Os resultados foram animadores. Nos coelhos tratados com tetraciclina, a lesão regrediu rapidamente. “A pomada reduziu o tamanho da lesão em cerca de 80%”, conta Denise. “Diante desses resultados, partimos para os testes clínicos em seres humanos.”
Como a tetraciclina é uma droga já testada para várias infecções e, por isso, usada comercialmente, não é necessário passar pelas várias fases de ensaios exigidos pelos protocolos de pesquisa para a liberação de medicamentos. Ela pode ser testada diretamente em humanos. “Na verdade, estamos apenas dando uma nova aplicação a esta substância”, diz a pesquisadora.

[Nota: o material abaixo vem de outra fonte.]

(* ===== verification/KrList.v ===== *)
(** The doubly linked list of krutils/kr_list.c and kr_list.h.

    Nodes live in a store, so that the pointers the code rewires, shares and frees
    are pointers here: a node is reached by [read_node], which faults on [NULL] and
    on a node that is not allocated (freed, in particular).  A list header is passed
    by value and returned.  [V] is the type of the [void *] values. *)

From S2P Require Import Prelude.
From Stdlib Require Import Sorted.
Local Open Scope Z_scope.

Definition ptr := positive.

Section KrList.
Context {V : Type} `{EqDecision V} {U : Type}.

(** * Data *)

Record T_KRListNode := mkNode { prev : option ptr; next : option ptr; value : V }.

(** The list header, with its methods ([None] is a [NULL] function pointer).  The
    [free] method's calls are recorded in the store. *)
Record T_KRList := mkList {
  head : option ptr;
  tail : option ptr;
  dup : option (V -> option V);
  has_free : bool;
  match_ : option (V -> V -> bool);
  compare : option (V -> V -> U -> Z);
  len : Z
}.

(** The store: the allocated nodes, and the values passed to [free], in order. *)
Record store := mkStore { nodes : gmap ptr T_KRListNode; freed : list V }.

#[global] Instance eta_node_inhabited : Inhabited store := populate (mkStore ∅ []).

(** * Access to the store *)

Definition read_node (p : option ptr) : M store T_KRListNode := fun s =>
  match p with
  | None => Fault NullDeref
  | Some p => match nodes s !! p with Some n => Ok (n, s) | None => Fault BadPointer end
  end.

Definition write_node (p : option ptr) (f : T_KRListNode -> T_KRListNode) : M store unit := fun s =>
  match p with
  | None => Fault NullDeref
  | Some p => match nodes s !! p with
              | Some n => Ok (tt, mkStore (<[p := f n]> (nodes s)) (freed s))
              | None => Fault BadPointer
              end
  end.

Definition set_prev (p : option ptr) (x : option ptr) : M store unit :=
  write_node p (fun n => mkNode x (next n) (value n)).
Definition set_next (p : option ptr) (x : option ptr) : M store unit :=
  write_node p (fun n => mkNode (prev n) x (value n)).

(** [kr_malloc] of a node, whose links are set later by the code. *)
Definition alloc_node (v : V) : M store (option ptr) := fun s =>
  let p := fresh (dom (nodes s)) in
  Ok (Some p, mkStore (<[p := mkNode None None v]> (nodes s)) (freed s)).

Definition free_node (p : option ptr) : M store unit := fun s =>
  match p with
  | None => Ok (tt, s)
  | Some p => match nodes s !! p with
              | Some _ => Ok (tt, mkStore (delete p (nodes s)) (freed s))
              | None => Fault BadPointer
              end
  end.

Definition call_free (l : T_KRList) (v : V) : M store unit := fun s =>
  Ok (tt, if has_free l then mkStore (nodes s) (freed s ++ [v]) else s).

Definition set_head (l : T_KRList) (p : option ptr) : T_KRList :=
  mkList p (tail l) (dup l) (has_free l) (match_ l) (compare l) (len l).
Definition set_tail (l : T_KRList) (p : option ptr) : T_KRList :=
  mkList (head l) p (dup l) (has_free l) (match_ l) (compare l) (len l).
Definition set_len (l : T_KRList) (n : Z) : T_KRList :=
  mkList (head l) (tail l) (dup l) (has_free l) (match_ l) (compare l) n.

(** * Operations *)

Definition kr_list_new : T_KRList := mkList None None None false None None 0.

Definition kr_list_length (l : T_KRList) : Z := len l.

(** [while (len--)]: [n] is the value of [len] before the test. *)
Fixpoint kr_list_destroy_loop (l : T_KRList) (n : nat) (current : option ptr) : M store unit :=
  match n with
  | O => mret tt
  | S n' =>
      c ← read_node current;
      call_free l (value c);;
      free_node current;;
      kr_list_destroy_loop l n' (next c)
  end.

Definition kr_list_destroy (l : T_KRList) : M store unit :=
  kr_list_destroy_loop l (Z.to_nat (len l)) (head l).

Definition kr_list_add_head (l : T_KRList) (v : V) : M store T_KRList :=
  node ← alloc_node v;
  l ← (if len l =? 0 then
         set_prev node None;; set_next node None;;
         mret (set_tail (set_head l node) node)
       else
         set_prev node None;;
         set_next node (head l);;
         set_prev (head l) node;;
         mret (set_head l node));
  mret (set_len l (u32 (len l + 1))).

Definition kr_list_add_tail (l : T_KRList) (v : V) : M store T_KRList :=
  node ← alloc_node v;
  l ← (if len l =? 0 then
         set_prev node None;; set_next node None;;
         mret (set_tail (set_head l node) node)
       else
         set_prev node (tail l);;
         set_next node None;;
         set_next (tail l) node;;
         mret (set_tail l node));
  mret (set_len l (u32 (len l + 1))).

(** The search of the place, from the tail: [curr] is the last node not after the
    value, [next] the one that follows it. *)
Fixpoint add_sorted_loop (fuel : nat) (l : T_KRList) (v : V) (user_data : U)
    (curr nxt : option ptr) : M store (option ptr * option ptr) :=
  match fuel with
  | O => fail NoFuel
  | S fuel' =>
      match curr with
      | None => mret (None, nxt)
      | Some _ =>
          c ← read_node curr;
          match compare l with
          | Some cmp =>
              if 0 <=? cmp v (value c) user_data then mret (curr, nxt)
              else add_sorted_loop fuel' l v user_data (prev c) curr
          | None => add_sorted_loop fuel' l v user_data (prev c) curr
          end
      end
  end.

Definition kr_list_add_sorted (l : T_KRList) (v : V) (user_data : U) : M store T_KRList :=
  node ← alloc_node v;
  l ← (if len l =? 0 then
         set_prev node None;; set_next node None;;
         mret (set_tail (set_head l node) node)
       else
         t ← read_node (tail l);
         '(curr, nxt) ← add_sorted_loop (S (Z.to_nat (len l))) l v user_data (tail l) (next t);
         set_prev node curr;;
         set_next node nxt;;
         l ← match curr with
             | Some _ => set_next curr node;; mret l
             | None => mret (set_head l node)
             end;
         match nxt with
         | Some _ => set_prev nxt node;; mret l
         | None => mret (set_tail l node)
         end);
  mret (set_len l (u32 (len l + 1))).

Definition kr_list_delete (l : T_KRList) (node : option ptr) : M store T_KRList :=
  n ← read_node node;
  l ← match prev n with
      | Some _ => set_next (prev n) (next n);; mret l
      | None => mret (set_head l (next n))
      end;
  l ← match next n with
      | Some _ => set_prev (next n) (prev n);; mret l
      | None => mret (set_tail l (prev n))
      end;
  call_free l (value n);;
  free_node node;;
  mret (set_len l (u32 (len l - 1))).

(** [kr_list_dup]; [None] is a failed [dup] method, after which the copy made so
    far is destroyed. *)
Fixpoint kr_list_dup_loop (fuel : nat) (copy : T_KRList) (node : option ptr)
    : M store (option T_KRList) :=
  match fuel with
  | O => fail NoFuel
  | S fuel' =>
      match node with
      | None => mret (Some copy)
      | Some _ =>
          n ← read_node node;
          match (match dup copy with Some d => d (value n) | None => Some (value n) end) with
          | None => kr_list_destroy copy;; mret None
          | Some v =>
              copy ← kr_list_add_tail copy v;
              n ← read_node node;
              kr_list_dup_loop fuel' copy (next n)
          end
      end
  end.

Definition kr_list_dup (orig : T_KRList) : M store (option T_KRList) :=
  let new := kr_list_new in
  let copy := mkList (head new) (tail new) (dup orig) (has_free orig) (match_ orig)
                     (compare orig) (len new) in
  kr_list_dup_loop (S (Z.to_nat (len orig))) copy (head orig).

(** [kr_list_foreach] with a callback that threads its own state [A]. *)
Fixpoint kr_list_foreach_loop {A} (fuel : nat) (func : V -> A -> A) (node : option ptr) (a : A)
    : M store A :=
  match fuel with
  | O => fail NoFuel
  | S fuel' =>
      match node with
      | None => mret a
      | Some _ => n ← read_node node; kr_list_foreach_loop fuel' func (next n) (func (value n) a)
      end
  end.

Definition kr_list_foreach {A} (l : T_KRList) (func : V -> A -> A) (a : A) : M store A :=
  kr_list_foreach_loop (S (Z.to_nat (len l))) func (head l) a.

(** The test of a node against a key: the [match] method, or pointer equality. *)
Definition node_match (l : T_KRList) (v key : V) : bool :=
  match match_ l with
  | Some m => m v key
  | None => bool_decide (key = v)
  end.

Fixpoint kr_list_search_loop (fuel : nat) (l : T_KRList) (key : V) (node : option ptr)
    : M store (option ptr) :=
  match fuel with
  | O => fail NoFuel
  | S fuel' =>
      match node with
      | None => mret None
      | Some _ =>
          n ← read_node node;
          if node_match l (value n) key then mret node
          else kr_list_search_loop fuel' l key (next n)
      end
  end.

Definition kr_list_search (l : T_KRList) (key : V) : M store (option ptr) :=
  kr_list_search_loop (S (Z.to_nat (len l))) l key (head l).

(** [while (index-- && n)]: the index is tested before the node. *)
Fixpoint locate_loop (step : T_KRListNode -> option ptr) (index : nat) (n : option ptr)
    : M store (option ptr) :=
  match index with
  | O => mret n
  | S index' =>
      match n with
      | None => mret None
      | Some _ => c ← read_node n; locate_loop step index' (step c)
      end
  end.

Definition kr_list_locate (l : T_KRList) (index : Z) : M store (option ptr) :=
  if index <? 0 then locate_loop prev (Z.to_nat (- index - 1)) (tail l)
  else locate_loop next (Z.to_nat index) (head l).

Fixpoint kr_list_remove_loop (fuel : nat) (l : T_KRList) (key : V) (node : option ptr)
    : M store T_KRList :=
  match fuel with
  | O => fail NoFuel
  | S fuel' =>
      match node with
      | None => mret l
      | Some _ =>
          n ← read_node node;
          if node_match l (value n) key then kr_list_delete l node
          else kr_list_remove_loop fuel' l key (next n)
      end
  end.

Essa fase começou em outubro. Serão tratados no total 240 pacientes, 120 com a pomada e 120 com placebo, de 61 hospitais de Santa Catarina, estado onde ocorre o maior número de picadas e no qual Denise tem várias parcerias, inclusive com a Universidade Federal de lá (UFSC), além de médicos, enfermeiros e profissionais da área de farmácia e de saúde. Até o momento, 20 pacientes já estão sendo tratados.
Aqueles que recebem placebo não ficarão sem tratamento. Eles receberão o que é usado hoje para a picada, que é o soro específico antiveneno da aranha-marrom ou um inespecífico, contra toxinas de aracnídeos em geral. As picadas também podem ser tratadas com medicamentos chamados corticosteróides, mais conhecidos com corticóides.
Se os resultados dos testes clínicos forem os esperados, a pomada poderá chegar às farmácias. Mas não há prazo para isso. Depois de aprovada nos ensaios, ela ainda precisa ser liberada para uso em uso em humanos e comercialização pela Agência Nacional de Vigilância Sanitária (Anvisa). Se e quando isso ocorrer, seu mercado poderá ser maior que apenas o do Brasil.
Além de acidentes com Loxosceles nas Américas do Sul, Central e do Norte, nos últimos anos, ocorreram também picadas na Europa, com relatos de casos em países como Espanha, França, Portugal e Itália – este chegou a registrar um caso de morte.